Goblin Market Analysis        Word Count: 1,206

         “Goblin Market” is a narrative poem that is told from a third person perspective. Rossetti uses rudimentary sequences to create a framework that consists of twenty eight stanzas. In this poem, there are three characters consisting of Laura who is portrayed as an innocent girl in the beginning of the poem. Nevertheless, as she is intertwined by the goblin men as a result of their malicious acts, her life is tainted and is destroyed by transforming into a meaningless soul.  Lizzie is another character who is depicted as Laura’s loving sister whom sacrifices herself in order to maintain her sister content even if it torments her to watch Laura’s reaction to the temptation of the fruits the goblin men offer.  These goblins are seen as manipulative foul men who take pride in selling their fruits and observing the girls who take the fruits and eventually desire more and more making the girls slowly wither down.

The poem Goblin Market written by Christina Rossetti involves two close sisters, named Laura and Lizzie, the goblin men, and a character named Jeanie who is referenced but not actually present for any of the events in the content.
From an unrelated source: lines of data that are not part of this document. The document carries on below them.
(** A first [Read] on a fresh connection whose header does not decode
    fails with the decoder's error. *)
Lemma Read_new_header_err c n b e :
  reader c = None -> inbox (netConn c) = FrameStream.one_segment b -> bytes_ok b ->
  (decodeHeader maxFrameLen b).1 = Err e -> (Read c n).2 = Err (ErrFrame e).
Proof.
  intros Hr Hin Hb He. unfold Read, frameRead. rewrite Hr. cbn [NewFrameReader fr_left fr_max].
  rewrite decide_True by done. rewrite Hin, FrameStream.decodeHeaderWith_one by done.
  destruct (decodeHeader _ b) as [r rest]; cbn in He; by subst r.
Qed.

(** C19: Spec 4.2 and 7: the first [Read] on a connection rejects a frame
    whose opcode is not binary (a text, continuation or control frame),
    a header whose 64-bit length field is cut short, and a declared
    length above the reader's maximum, each with its [FrameError]. *)
Theorem Read_rejects_bad_header c n b0 b1 rest :
  reader c = None -> bytes_ok (b0 :: b1 :: rest) ->
  inbox (netConn c) = [string_of_bytes (b0 :: b1 :: rest)] ->
  (Z.land b0 15 <> opBinary -> (Read c n).2 = Err (ErrFrame (ErrOpcode (Z.land b0 15)))) /\
  (Z.land b0 15 = opBinary -> Z.land b1 127 = 127%Z -> length rest < 8 ->
     (Read c n).2 = Err (ErrFrame ErrTruncated)) /\
  (Z.land b0 15 = opBinary -> Z.land b1 127 = 127%Z -> 8 <= length rest ->
     (maxFrameLen < be_value (take 8 rest))%Z ->
     (Read c n).2 = Err (ErrFrame (ErrTooLarge (be_value (take 8 rest))))).
Proof.
  intros Hr Hb Hin. change [string_of_bytes (b0 :: b1 :: rest)] with (FrameStream.one_segment (b0 :: b1 :: rest)) in Hin.
  split; [|split]; intros; (eapply Read_new_header_err; [done | exact Hin | done |]).
  - by apply FrameStream.decodeHeader_opcode.
  - by apply FrameStream.decodeHeader_truncated_ext.
  - by apply FrameStream.decodeHeader_too_large.
Qed.

(** C24: [Write] binds a frame writer, leaves the input side alone, and
    sends exactly one write, which the frame decoder reads back as the
    payload (spec 4.2, 8.7). *)
Theorem Write_sends_frame key c b :
  length key = 4 -> bytes_ok key -> bytes_ok b -> (Z.of_nat (length b) <= maxFrameLen)%Z ->
  let '(c', res) := Write key c b in
  res = Ok (length b) /\ writer c' = Some frameWriter /\ reader c' = reader c
  /\ inbox (netConn c') = inbox (netConn c)
  /\ exists out, outbox (netConn c') = outbox (netConn c) ++ [out]
     /\ decodeFrame maxFrameLen (bytes_of_string out) = (Ok b, []).
Proof.
  intros Hk Hkok Hb Hmax. unfold Write, frameWrite. cbn.
  assert (Hw : match writer c with Some w => w | None => frameWriter end = frameWriter)
    by (by destruct (writer c) as [[]|]).
  rewrite Hw. do 4 (split; [done|]).
  eexists. split; [reflexivity|].
  rewrite bytes_of_string_of_bytes.
  - rewrite <- (app_nil_r (encodeFrame key b)). apply WsFrameFacts.decodeFrame_encodeFrame; try done.
    unfold maxFrameLen in Hmax. lia.
  - apply WsFrameFacts.encodeFrame_ok; try done. unfold maxFrameLen in Hmax. lia.
Qed.

(** Successive [Read]s with the buffer lengths [ns]. *)
Fixpoint read_chunks (c : Conn) (ns : list nat) : list (result WsError (list Z)) * Conn :=
  match ns with
  | [] => ([], c)
  | n :: ns' =>
      let (c1, r) := Read c n in
      let (rs, c2) := read_chunks c1 ns' in (r :: rs, c2)
  end.

(** The frame reader of a connection, when there is one, keeps the
    bytes left in its frame not negative. *)
Definition reader_ok (c : Conn) : Prop :=
  match reader c with Some fr => FrameProgress.left_ok fr | None => True end.

Lemma Read_progress c n :
  reader_ok c ->
  reader_ok (Read c n).1 /\
  FrameProgress.pending (inbox (netConn (Read c n).1)) <= FrameProgress.pending (inbox (netConn c)) /\
  (1 <= n -> is_ok (Read c n).2 = true ->
   FrameProgress.pending (inbox (netConn (Read c n).1)) < FrameProgress.pending (inbox (netConn c))).
Proof.
  unfold reader_ok, Read. intros Hr.
  set (fr := match reader c with Some fr => fr | None => NewFrameReader maxFrameLen end).
  assert (Hfr : FrameProgress.left_ok fr) by (unfold fr; destruct (reader c); [done | unfold FrameProgress.left_ok; cbn; lia]).
  destruct (frameRead fr (inbox (netConn c)) n) as [[r fr'] segs'] eqn:E.
  apply FrameProgress.frameRead_progress in E as (H1 & H2 & H3); [|done].
  destruct r; cbn; auto.
Qed.

(** Termination of read loops: whatever buffers of at least one byte a
    caller passes, the reads of a connection succeed at most as many
    times as there are bytes pending on it, so a loop that reads until
    an error ends.  The measure is the pending bytes, which every
    successful [Read] shortens (a new frame's header alone takes two). *)
Theorem Read_loop_terminates c ns :
  reader_ok c -> Forall (fun n => 1 <= n) ns ->
  length (filter (fun r => is_ok r = true) (read_chunks c ns).1) <= FrameProgress.pending (inbox (netConn c)).
Proof.
  revert c; induction ns as [|n ns IH]; intros c Hr Hns; cbn; [lia|].
  inversion Hns as [|? ? Hn Hns']; subst.
  destruct (Read_progress c n Hr) as (Hr' & Hle & Hlt).
  destruct (Read c n) as [c1 r] eqn:E; cbn [fst snd] in *.
  specialize (IH c1 Hr' Hns'). destruct (read_chunks c1 ns) as [rs c2]; cbn [fst] in *.
  rewrite filter_cons. destruct (is_ok r) eqn:Eo.
  - rewrite decide_True by done. specialize (Hlt Hn eq_refl). cbn [length]. lia.
  - rewrite decide_False by done. lia.
Qed.

(** A caller's loop that reads with a buffer of [n] bytes until [Read]
    fails (as a relay copying from the connection does): the payloads
    read, the error that ended the loop and the connection; [None] when
    the fuel runs out first. *)
Fixpoint read_until_err (c : Conn) (n fuel : nat) : option (list (list Z) * WsError * Conn) :=
  match fuel with
  | O => None
  | S fuel' =>
      match Read c n with
      | (c1, Ok bs) => (fun '(bss, e, c2) => (bs :: bss, e, c2)) <$> read_until_err c1 n fuel'
      | (c1, Err e) => Some ([], e, c1)
      end
  end.
(** [strategy.NewDialer(urls, config)]: one forwarder per URL, priority
    by position (the first one highest), the first one active. *)
Definition NewStrategyDialer (urls : list string) (cfg : StrategyConfig) : StrategyDialer :=
  mkStrategyDialer (imap (fun i u => NewForwarder u (length urls - i)) urls)
    (algorithm_of (sc_strategy cfg)) 0 0 (sc_max_failures cfg) false.

(** [Check()]: start the health checkers. *)
Definition StartChecks (sd : StrategyDialer) : StrategyDialer :=
  mkStrategyDialer (sd_fwds sd) (sd_algo sd) (sd_cursor sd) (sd_active sd) (sd_max_failures sd) true.

(** The indices of the alive forwarders, in configured order. *)
Fixpoint alive_from (k : nat) (fs : list Forwarder) : list nat :=
  match fs with
  | [] => []
  | f :: fs' => if decide (fwd_health f = Alive) then k :: alive_from (S k) fs' else alive_from (S k) fs'
  end.

(** The forwarders a selection chooses among: the alive ones, or all
    of them when none is alive. *)
Definition candidates (sd : StrategyDialer) : list nat :=
  match alive_from 0 (sd_fwds sd) with
  | [] => seq 0 (length (sd_fwds sd))
  | l => l
  end.

Definition with_cursor (sd : StrategyDialer) (c : nat) : StrategyDialer :=
  mkStrategyDialer (sd_fwds sd) (sd_algo sd) c (sd_active sd) (sd_max_failures sd) (sd_checking sd).

Definition with_active (sd : StrategyDialer) (a : nat) : StrategyDialer :=
  mkStrategyDialer (sd_fwds sd) (sd_algo sd) (sd_cursor sd) a (sd_max_failures sd) (sd_checking sd).

Definition with_fwds (sd : StrategyDialer) (fs : list Forwarder) : StrategyDialer :=
  mkStrategyDialer fs (sd_algo sd) (sd_cursor sd) (sd_active sd) (sd_max_failures sd) (sd_checking sd).

Definition rr_select (sd : StrategyDialer) : option nat * StrategyDialer :=
  match candidates sd with
  | [] => (None, sd)
  | cs => (cs !! (sd_cursor sd mod length cs), with_cursor sd (S (sd_cursor sd)))
  end.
         Laura and Lizzie are accustomed to gather water each evening near a stream, and each night hear the calls from the Goblin Merchants, who sell fruits in mystical abundance and variety. At the start of the poem, Laura stays behind at the stream after her sister has left, and having no money, trades a lock of her hair for fruit, shedding a tear “more rare than pearl” as she does so. After consuming the fruit in a sort of delirious manner, she comes to her senses and after picking up one of the seeds returns home. Lizzie, “full of wise upbraidings,” reminds her about Jeanie, who had some of the goblin men’s fruits the year previous and died after suffering from isolation and deterioration. Laura fantasizes about her next encounter with the goblin market while she and Lizzie go about the routines of their work the next day. While near the stream waiting for the goblins in the evening, she discovers that Lizzie can hear the voices of the Goblins, although Laura herself cannot. She falls into a long period of physical deterioration and depression, during which time she does no household work as the winter approaches. She one day recalls the seed and plants it, but it bears nothing.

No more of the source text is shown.